Santiago de Compostela 2006

Rainy autumn weekend in Galicia: SantiagoMuseo do Pobo GalegoUp a hill



Thursday, September 21st 2006


I'd left Sweden in July with barely enough money for a bus fare into town. After that I'd got a horrific temp job which at least got the cash flow going again, before with amazing luck and fantastic timing, I got a job back in astronomy. I could afford to travel again, and with John and Dan I headed to Santiago de Compostela to visit Dave, who I'd last seen in Ecuador eight months previously.

The first time I'd been to Santiago, it was stunningly hot. This time it was emphatically not. Rain lashed down for most of the time we were there. We spent a lot of time in bars.


Museo do Pobo Galego

Friday, September 22nd 2006


Until Dave moved to Galicia, I can't honestly say that I knew that the region had its own language. Even though Franco was from here, he still rescinded the region's autonomy and discouraged use of the language. We went to the Museo de Pobo Galego and learned more about these things. The museum building used to be a nunnery, and the nun's dormitories were reached via triple spiral staircases, allegedly to confuse rogue Galicians trying to visit the nuns during the night.


Up a hill

Sunday, September 24th 2006


We had a fairly huge Saturday night out. Spanish nightlife is all about late, and Santiago's is later than anywhere else I've been. It's still the only city in which I've been outside a club at five in the morning, with people saying it was still a bit early to be going in. They were right as well, it was really quiet. But by six it was heaving. We left at 8am, had a breakfast of churros con chocolate, then crashed for a few hours.

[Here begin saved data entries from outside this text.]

(** X5.  The result of a finished job is the one the runner's
    [upload_results] returned, stamped with the machine specs captured at
    startup: those [get_machine_specs] returned or, when GPU use is
    disabled and the specs are not read, the driver's initial ones. *)
Theorem finished_result_carries_startup_specs env w d r :
  In (V0JobFinishedRequest r) (outbound (trace_of (execute env w d))) ->
  exists job_result,
    upload_results w = Ok job_result
    /\ if DEBUG_NO_GPU_MODE w
       then r = JobResult.with_specs job_result (specs d)
       else exists sp, get_machine_specs w = Ok sp
                       /\ r = JobResult.with_specs job_result (Some sp).
Proof.
  intros Hin. apply finished_is_in_pipeline in Hin.
  apply in_pipeline in Hin. cbv zeta in Hin.
  destruct Hin as [Hs|[Hin|[[req Hreq] Hin]]].
  - discriminate.
  - exfalso. exact (stage_events_no_finished _ _ _ (emits_startup_stage env w) Hin).
  - pose proof (startup_stage_specs env w d req Hreq) as Hspecs.
    set (S := _startup_stage env w d) in *.
    assert (specs (driver_of (wait_for (download_expired_on_entry w)
                                (_download_stage w) (driver_of S)))
            = specs (driver_of S)) as HD
      by apply (keeps_wait_for specs), download_stage_keeps_specs.
    set (D := wait_for (download_expired_on_entry w) (_download_stage w) (driver_of S)) in *.
    assert (specs (driver_of (wait_for (execution_expired_on_entry w)
                                (_execution_stage w) (driver_of D)))
            = specs (driver_of D)) as HE
      by apply (keeps_wait_for specs), execution_stage_keeps_specs.
    set (E := wait_for (execution_expired_on_entry w) (_execution_stage w) (driver_of D)) in *.
    destruct Hin as [Hin|[_ [Hin|[_ Hin]]]].
    + exfalso. subst D.
      exact (stage_events_no_finished _ _ _
               (emits_wait_for _ _ _ (emits_download_stage w)) Hin).
    + exfalso. subst E.
      exact (stage_events_no_finished _ _ _
               (emits_wait_for _ _ _ (emits_execution_stage w)) Hin).
    + destruct (upload_expired_on_entry w); [destruct Hin|].
      cbn [wait_for] in Hin. rewrite upload_stage_run in Hin.
      destruct (upload_results w) as [job_result|e]; cbn in Hin.
      * destruct Hin as [Hin|[Hin|[Hin|[]]]]; try discriminate.
        injection Hin as <-. exists job_result. split; [reflexivity|].
        rewrite HE, HD.
        destruct (DEBUG_NO_GPU_MODE w).
        -- rewrite Hspecs. reflexivity.
        -- destruct Hspecs as (sp & Hsp & ->). exists sp. split; [exact Hsp | reflexivity].
      * destruct Hin as [Hin|[Hin|[]]]; discriminate.
Qed.

(** ** The job scope and the execution result *)

(** X6.  The job scope of the execution stage: when entering it fails the
    stage fails with that error and the scope is not left; once entered
    it is left exactly once whatever happens inside (a streaming job
    without a certificate included), the runner's [execution_result] is
    then what the runner left there, nothing but the streaming
    announcement is sent inside it, and an error raised on leaving is the
    stage's error. *)
Theorem job_scope_is_left_once_entered w d :
  let run := _execution_stage w d in
  match start_job_enter w with
  | Raise e =>
      run = (Raise e, set_current_stage JobStage.EXECUTION d,
             [StageEntered JobStage.EXECUTION; Runner start_job_enter_call])
  | Ok _ =>
      execution_result (driver_of run) = fst (start_job_exit w)
      /\ (exists rest,
            trace_of run
            = StageEntered JobStage.EXECUTION :: Runner start_job_enter_call
                :: map Sent (streaming_announcement w)
                ++ Runner start_job_exit_call :: rest
            /\ forall c, ~ In (Runner c) rest)
      /\ (forall e, snd (start_job_exit w) = Raise e -> outcome_of run = Raise e)
  end.
Proof.
  unfold _execution_stage, fail_if_execution_unsuccessful, async_with, try_finally,
    streaming_announcement, _enter_stage, runner, send, bind, emit, update, lift,
    get, raise, ret.
  cbn.
  destruct (start_job_enter w) as [[]|e]; cbn; [|reflexivity].
  destruct (start_job_exit w) as [result leaving]. cbn.
  destruct (is_streaming_job w); [destruct (executor_certificate w)|];
    destruct leaving as [[]|e']; cbn;
    try (destruct result as [result|]; cbn;
         [destruct (timed_out result); cbn;
          [|destruct (negb (return_code result =? 0)); cbn]|]).
  all: split; [reflexivity|]; split;
       [eexists; split; [reflexivity|]; cbn; intros c H;
        repeat (destruct H as [H|H]; [discriminate|]); exact H
       | intros e0 He0; congruence].
Qed.

(** An execution stage that returns has a result that neither timed out
    nor returned non-zero. *)
Lemma execution_stage_ok w d :
  outcome_of (_execution_stage w d) = Ok tt ->
  exists result,
    fst (start_job_exit w) = Some result
    /\ execution_result (driver_of (_execution_stage w d)) = Some result
    /\ timed_out result = false
    /\ return_code result = 0.
Proof.
  unfold _execution_stage, fail_if_execution_unsuccessful, async_with, try_finally,
    _enter_stage, runner, send, bind, emit, update, lift, get, raise, ret.
  cbn.
  destruct (start_job_enter w) as [[]|e]; cbn; [|discriminate].
  destruct (start_job_exit w) as [result leaving]. cbn.
  destruct (is_streaming_job w); [destruct (executor_certificate w)|];
    destruct leaving as [[]|e']; cbn; try discriminate.
  all: destruct result as [result|]; cbn; [|discriminate];
       destruct (timed_out result) eqn:Ht; cbn; [discriminate|];
       destruct (Z.eqb_spec (return_code result) 0) as [Hz|Hz]; cbn; [|discriminate];
       intros _; exists result; repeat split; assumption.
Qed.

Lemma wait_for_cases {A} (expired : bool) (c : M A) d :
  expired = true /\ wait_for expired c d = (Raise TimeoutError, d, [])
  \/ expired = false /\ wait_for expired c d = c d.
Proof. destruct expired; [left | right]; split; reflexivity. Qed.

(** Where the pipeline leaves the stage label and the execution result:
    up to the download stage the result is untouched; in the upload stage
    it is that of a job that returned 0 without timing out. *)
Lemma pipeline_final_state env w d :
  let final := driver_of (_execute env w d) in
  (current_stage final = JobStage.EXECUTOR_STARTUP
   \/ current_stage final = JobStage.VOLUME_DOWNLOAD ->
   execution_result final = execution_result d)
  /\ (current_stage final = JobStage.RESULT_UPLOAD ->
      exists result,
        fst (start_job_exit w) = Some result
        /\ execution_result final = Some result
        /\ timed_out result = false
        /\ return_code result = 0).
Proof.
  pose proof (_execute_run env w d) as Hrun. cbv beta zeta in Hrun.
  rewrite Hrun. clear Hrun.
  pose proof (startup_stage_current env w d) as HcS.
  pose proof (startup_stage_keeps_result env w d) as HrS.
  set (S := _startup_stage env w d) in *.
  pose proof (download_stage_current w (driver_of S)) as HcD.
  pose proof (download_stage_keeps_result w (driver_of S)) as HrD.
  set (D := _download_stage w (driver_of S)) in *.
  pose proof (execution_stage_current w (driver_of D)) as HcE.
  pose proof (execution_stage_ok w (driver_of D)) as HrE.
  set (E := _execution_stage w (driver_of D)) in *.
  pose proof (upload_stage_current w (driver_of E)) as HcU.
  pose proof (upload_stage_keeps_result w (driver_of E)) as HrU.
  set (U := _upload_stage w (driver_of E)) in *.
  destruct (outcome_of S) as [req|e]; cbn [outcome_of driver_of fst snd];
    [destruct (executor_timing req) as [timing|];
       [|destruct (timeout_seconds req) as [seconds|]]|];
    cbn [outcome_of driver_of fst snd].
  3,4: split; [intros [H|H]; congruence | intros H; congruence].
  all: destruct (download_expired_on_entry w); cbn [wait_for raise outcome_of driver_of fst snd];
       [split; [intros [H|H]; congruence | intros H; congruence]|];
       fold D; destruct (outcome_of D) as [[]|?]; cbn [outcome_of driver_of fst snd];
       [|split; [intros [H|H]; congruence | intros H; congruence]].
  all: destruct (execution_expired_on_entry w);
       cbn [wait_for raise outcome_of driver_of fst snd];
       [split; [intros [H|H]; congruence | intros H; congruence]|];
       fold E; destruct (outcome_of E) as [[]|?]; cbn [outcome_of driver_of fst snd];
       [|split; [intros [H|H]; congruence | intros H; congruence]].
  all: destruct (upload_expired_on_entry w);
       cbn [wait_for raise outcome_of driver_of fst snd];
       [split; [intros [H|H]; congruence | intros H; congruence]|];
       fold U.
  all: split; [intros [H|H]; congruence|]; intros _;
       destruct (HrE eq_refl) as (result & H1 & H2 & H3 & H4);
       exists result; repeat split; congruence.
Qed.

(** A job failure the miner received is the one built from the
    pipeline's last state. *)
Lemma job_failed_fields env w d failed :
  In (V0JobFailedRequest failed) (outbound (trace_of (execute env w d))) ->
  let final := driver_of (_execute env w d) in
  V0JobFailedRequest.stage failed = current_stage final
  /\ V0JobFailedRequest.docker_process_exit_status failed
     = match execution_result final with Some r => Some (return_code r) | None => None end
  /\ V0JobFailedRequest.docker_process_stdout failed
     = match execution_result final with Some r => Some (stdout r) | None => None end
  /\ V0JobFailedRequest.docker_process_stderr failed
     = match execution_result final with Some r => Some (stderr r) | None => None end.
Proof.
  intros Hin final. subst final.
  pose proof (terminal_in_outbound env w d _ Hin eq_refl) as H.
  destruct (outcome_of (_execute env w d)) as [[]|e];
    [destruct H as [r Hr]; discriminate|].
  destruct (is_JobError e) eqn:He.
  - destruct e; try discriminate. rewrite report_job_failure in H.
    cbn in H. injection H as <-. repeat split.
  - rewrite (report_other_failure _ _ _ He) in H.
    destruct (wrap_unhandled env e) as [[m r] c] eqn:Hw.
    rewrite (report_horde_failure_run _ _ _ _ _ _ Hw) in H. discriminate.
Qed.

(** X7.  A job failure reported from the startup or the download stage
    carries no exit status and no output, for a driver whose runner had
    no execution result to begin with: the job has not run. *)
Theorem early_job_failure_has_no_process_output env w d failed :
  execution_result d = None ->
  In (V0JobFailedRequest failed) (outbound (trace_of (execute env w d))) ->
  V0JobFailedRequest.stage failed = JobStage.EXECUTOR_STARTUP
  \/ V0JobFailedRequest.stage failed = JobStage.VOLUME_DOWNLOAD ->
  V0JobFailedRequest.docker_process_exit_status failed = None
  /\ V0JobFailedRequest.docker_process_stdout failed = None
  /\ V0JobFailedRequest.docker_process_stderr failed = None.
Proof.
  intros Hnone Hin Hstage.
  destruct (job_failed_fields _ _ _ _ Hin) as (Hs & Hx & Ho & He).
  destruct (pipeline_final_state env w d) as [Hearly _].
  rewrite Hs in Hstage. rewrite (Hearly Hstage), Hnone in Hx, Ho, He.
  repeat split; assumption.
Qed.

(** X8.  A job failure reported from the upload stage carries the outcome
    of the job that ran: exit status 0 and the output the runner left on
    leaving the job scope. *)
Theorem upload_failure_carries_job_output env w d failed :
  In (V0JobFailedRequest failed) (outbound (trace_of (execute env w d))) ->
  V0JobFailedRequest.stage failed = JobStage.RESULT_UPLOAD ->
  exists result,
    fst (start_job_exit w) = Some result
    /\ V0JobFailedRequest.docker_process_exit_status failed = Some 0
    /\ V0JobFailedRequest.docker_process_stdout failed = Some (stdout result)
    /\ V0JobFailedRequest.docker_process_stderr failed = Some (stderr result).
Proof.
  intros Hin Hstage.
  destruct (job_failed_fields _ _ _ _ Hin) as (Hs & Hx & Ho & He).
  destruct (pipeline_final_state env w d) as [_ Hupload].
  rewrite Hs in Hstage.
  destruct (Hupload Hstage) as (result & Hexit & Hres & _ & Hrc).
  rewrite Hres in Hx, Ho, He. rewrite Hrc in Hx.
  exists result. repeat split; assumption.
Qed.

Lemma security_checks_before_done env w :
  emits before_done (run_security_checks_or_fail env w).
Proof.
  unfold run_security_checks_or_fail, run_cve_2022_0492_check_or_fail,
    run_nvidia_toolkit_version_check_or_fail.
  emits_walk.
Qed.

Lemma execution_done_sent w d :
  In (Sent V0ExecutionDoneRequest) (trace_of (_execution_stage w d)) ->
  outcome_of (_execution_stage w d) = Ok tt.
Proof.
  unfold _execution_stage. intros Hin.
  apply (bind_reached before_done) in Hin as ([] & H1 & Hin);
    [|unfold _enter_stage; emits_walk | reflexivity].
  apply (bind_reached before_done) in Hin as ([] & H2 & Hin);
    [|repeat first [emits_step | apply emits_emit; reflexivity] | reflexivity].
  apply (bind_reached before_done) in Hin as ([] & H3 & Hin);
    [|unfold fail_if_execution_unsuccessful; emits_walk | reflexivity].
  rewrite !bind_outcome, H1, H2, H3. reflexivity.
Qed.

Lemma not_in_emits {A} P (c : M A) d ev :
  emits P c -> P ev = false -> ~ In ev (trace_of (c d)).
Proof.
  intros Hc Hev Hin. specialize (Hc d). rewrite forallb_forall in Hc.
  apply Hc in Hin. congruence.
Qed.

We didn't waste the whole of the next day though. We decided to go up a hill near town and then walk back down. Forest fires had torn across much of Galicia during the summer, and from on the hill we could see the scorched swathes across the green hills. Dave said the scene had been apocalyptic, as fires burned on the hillside and thick smoke drifted through the streets. It was hard to believe anything could burn here, with the amount of rain we'd seen. Today it was dry, though, and we walked back into town.